Nietzsche raconte que les dieux anciens sont morts d’avoir trop ri quand ils surprirent le plus triste d’entre eux se dire à lui-même encore et encore dans un coin sombre de la grande pièce où ils banquetaient : je suis celui qui suis, créateur de toutes choses, omnipotent et omniscient, le seul Dieu, l’unique Dieu.
Cela faisait quelques minutes que la mer avait disparu du hublot quand un choc sourd fit vibrer l’habitacle. Le pilote inversa les réacteurs et l’avion se mit rapidement au pas. Il roula encore trois cent mètres avant de s’immobiliser sur le tarmac. Nous avons rejoint la file des voyageurs. Une demi-heure plus tard, nous roulions vers Thessalonique.
L’idée de quelques jours d’hiver grec nous était venue sur le belvédère d’un parc parisien que nous avions transformé en temple à Poséidon. Nous nous promenons dans le parc, il fait bon. Il avait fallu partir de chez toi après une de ces insoutenables conversations. Tu me parlais de cellules, je parlais amour, comme d’habitude la discussion avait tourné au drame. Tu ne voulais faire poindre que les choses qui nous entouraient, moi celles qui nous composaient.
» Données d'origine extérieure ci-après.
Lemma insert_branch k v h map slots l :
  insert_node k v h (Branch map slots) l =
    let idx := nibble h l in
    if N.testbit map (N.of_nat idx) then
      match slots !! rank map idx ≫= λ c, insert_node k v h c (S l) with
      | Some (child, added, depth) => Some (Branch map (<[rank map idx := child]> slots), added, depth)
      | None => None
      end
    else if length slots <? rank map idx then None
         else Some (Branch (N.lor map (bit idx)) (vec_insert (rank map idx) (Leaf h k v) slots), true, l).
Proof.
  cbn [insert_node]. rewrite absent_testbit, at_slot_lookup, slot_of_rank. by destruct (N.testbit _ _).
Qed.

Lemma remove_branch k h map slots l :
  remove_node k h (Branch map slots) l =
    let idx := nibble h l in
    let slot := rank map idx in
    if N.testbit map (N.of_nat idx) then
      match slots !! slot ≫= λ c, remove_node k h c (S l) with
      | None => None
      | Some Missing => Some Missing
      | Some (Replace n v) => Some (Replace (Branch map (<[slot := n]> slots)) v)
      | Some (Removed n v) =>
          if is_empty_branch n then
            match delete slot slots with
            | [] => Some (Removed (Branch 0 []) v)
            | [only] => Some (Removed only v)
            | new_slots => Some (Removed (Branch (N.ldiff map (bit idx)) new_slots) v)
            end
          else Some (Removed (Branch map (<[slot := n]> slots)) v)
      end
    else Some Missing.
Proof.
  cbn [remove_node]. rewrite absent_testbit, at_slot_lookup, slot_of_rank. by destruct (N.testbit _ _).
Qed.

(** The child of a set bit exists, and is well-formed on its path. *)
Lemma wf_child l p map slots idx :
  wf l p (Branch map slots) → idx < 32 → N.testbit map (N.of_nat idx) = true →
  ∃ c, slots !! rank map idx = Some c ∧ wf (S l) (p + N.of_nat idx * 2 ^ (5 * N.of_nat l)) c.
Proof.
  intros Hwf Hidx Hbit. inversion Hwf as [|? ? ? ? Hp Hlen Hch]; subst.
  destruct (lookup_lt_is_Some_2 slots (rank map idx)) as [c Hc].
  { rewrite Hlen. by apply rank_lt. }
  exists c. split; [done|]. by apply Hch.
Qed.

Lemma wf_path_lt l p node : wf l p node → (p < 2 ^ (5 * N.of_nat l))%N.
Proof. destruct 1 as [? ? ? ? ? <-|]; [apply pre_lt|done]. Qed.

(** A lookup below the path never panics. *)
Lemma get_total k l p node : wf l p node → ∃ r, getk k node l = Some r.
Proof.
  induction 1 as [l p k' v Hk Hp|l p map slots Hp Hlen Hch IH]; [eexists; reflexivity|].
  rewrite get_branch. destruct (N.testbit _ _) eqn:E; [|eexists; reflexivity].
  pose proof (nibble_lt (hash128 k) l) as Hn.
  destruct (wf_child l p map slots (nibble (hash128 k) l)) as (c & Hc & _); [by constructor|done|done|].
  rewrite Hc. by eapply IH.
Qed.

Lemma leaf_get k k' v l :
  (k < two128)%N → getk k (Leaf (hash128 k') k' v) l = Some (if N.eqb k' k then Some v else None).
Proof.
  intros Hk. unfold getk. cbn. destruct (N.eqb_spec k' k) as [->|]; [by rewrite N.eqb_refl|].
  by rewrite andb_false_r.
Qed.

(** What an update of one key does to a subtrie. *)
Definition updates (k : N) (o : option V) (l : nat) (p : N) (node node' : Node V) : Prop :=
  wf l p node' ∧ getk k node' l = Some o ∧
  ∀ k', (k' < two128)%N → k' ≠ k → pre (hash128 k') l = p → getk k' node' l = getk k' node l.

Lemma bit_one_testbit idx i : N.testbit (bit idx) (N.of_nat i) = true ↔ i = idx.
Proof. rewrite testbit_bit, bool_decide_eq_true. done. Qed.

Lemma rank_bit idx j : rank (bit idx) j = if idx <? j then 1 else 0.
Proof.
  rewrite <- (N.lor_0_l (bit idx)), rank_set by apply N.bits_0.
  assert (rank 0 j = 0) as ->; [|done]. induction j as [|j IH]; [done|]. cbn [rank]. by rewrite IH, N.bits_0.
Qed.

(** Descending a singleton branch. *)
Lemma singleton_updates k o l p c c' :
  (p < 2 ^ (5 * N.of_nat l))%N → pre (hash128 k) l = p →
  (∀ k', getk k' c (S l) = getk k' c l) →
  (∀ k', (k' < two128)%N → pre (hash128 k') l = p → nibble (hash128 k') l ≠ nibble (hash128 k) l → getk k' c l = Some None) →
  updates k o (S l) (pre (hash128 k) (S l)) c c' →
  updates k o l p c (Branch (bit (nibble (hash128 k) l)) [c']).
Proof.
  intros Hp Hk Hlvl Hmiss (Hwf & Hget & Hoth). set (i := nibble (hash128 k) l) in *.
  assert (rank (bit i) i = 0) as Hr by (rewrite rank_bit, Nat.ltb_irrefl; done).
  pose proof (nibble_lt (hash128 k) l) as Hn. fold i in Hn.
  split; [|split].
  - constructor; [done| |].
    + rewrite rank_bit. by rewrite (proj2 (Nat.ltb_lt _ _)).
    + intros idx c0 _ ->%bit_one_testbit. rewrite Hr. intros [= <-].
      rewrite pre_S, Hk in Hwf. done.
  - rewrite get_branch. fold i. rewrite (proj2 (bit_one_testbit i i) eq_refl), Hr. done.
  - intros k' Hk' Hne Hpre. rewrite get_branch. destruct (N.testbit _ _) eqn:E.
    + apply bit_one_testbit in E. rewrite E, Hr. cbn. rewrite Hoth, Hlvl; [done|done|done|].
      rewrite !pre_S, Hpre, E, Hk. done.
    + rewrite Hmiss; [done|done|done|]. intros Heq. fold i in Heq. rewrite Heq in E.
      by rewrite (proj2 (bit_one_testbit i i) eq_refl) in E.
Qed.

(** A branch that separates two leaves. *)
Definition fork (o i : nat) (old new : Node V) : Node V :=
  Branch (N.lor (bit o) (bit i)) (if o <? i then [old; new] else [new; old]).

Lemma fork_bits o i j :
  N.testbit (N.lor (bit o) (bit i)) (N.of_nat j) = bool_decide (o = j) || bool_decide (i = j).
Proof. by rewrite N.lor_spec, !testbit_bit. Qed.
— Les cellules sont partout.
Facile.
Un homme marche près de nous.
Tu avais repeint les environs à grands traits vifs et colorés, comme à ton habitude. Les vagues de la mer Egée battaient les flancs de notre faible montagne et des archipels blancs affleuraient au loin. Le ciel était immaculé, le soleil triomphant et l’on pouvait voir des trières partir pour Rhodes et Salamine. J’étais Thémistocle, tu étais la Pythie. Tu déclamais avec délice des oracles mystérieux que le peuple attendait bruyamment que je déchiffre. Le sort d’Athènes était entre nos mains. On entendait au loin les rames des rameurs perses percuter la mer lisse. Nous invoquâmes Poséidon, Zeus, Athéna, nous fîmes des hécatombes de canards et de chèvres et nous nous serions certainement jetés dans la bataille si le spectateur dont nous avions oublié la présence n’avait soudainement pris la parole. Il nous fit remarquer que notre environnement immédiat ressemblait plus au Pélion qu’au port d’Athènes, que les Perses viendraient de l’est et non du sud et qu’on ne pouvait invoquer simultanément Athéna, Zeus et Poséidon, surtout dans un temple consacré à ce dernier. Précision et rigueur sont de mise quand on s’adresse aux dieux, aussi vieux et rêveurs soient-ils. Il avait la barbe cendrée, les yeux noirs et le front plissé des bergers alpins, un manteau sombre d’alpaga, une canne de bois sculpté, des chaussures en cuir aux semelles épaisses et un bonnet de laine. Intrigués, nous descendîmes de notre temple de fortune. Il nous parla du Pélion, longuement, avec verve et nostalgie, de ses villages, de ses arbres aux feuilles mouvantes dit-il citant Homère, de Chiron le centaure dont il regrettait la conversation allusive, mais peut-être citait-il Pindare, des vins que l’on boit là-bas le soir venu dans l’ombre d’un poêle à bois, du ressac infime qu’on confondait parfois avec le bruissement des feuilles, la nuit tombait, les Perses étaient repartis en Asie mineure, nous écoutions sa voix traînante, elle se distinguait à peine des bruits du parc, les animaux qui prenaient possession des lieux, les éclats de voix, les cris des scooters et des voitures au loin, nous redoublâmes d’attention mais le fil de son discours était rompu, le sens nous échappait, nous nous accrochions aux quelques mots que nous comprenions, nous les conservions précieusement dans nos têtes pour les ressasser plus tard, puis l’homme se tut.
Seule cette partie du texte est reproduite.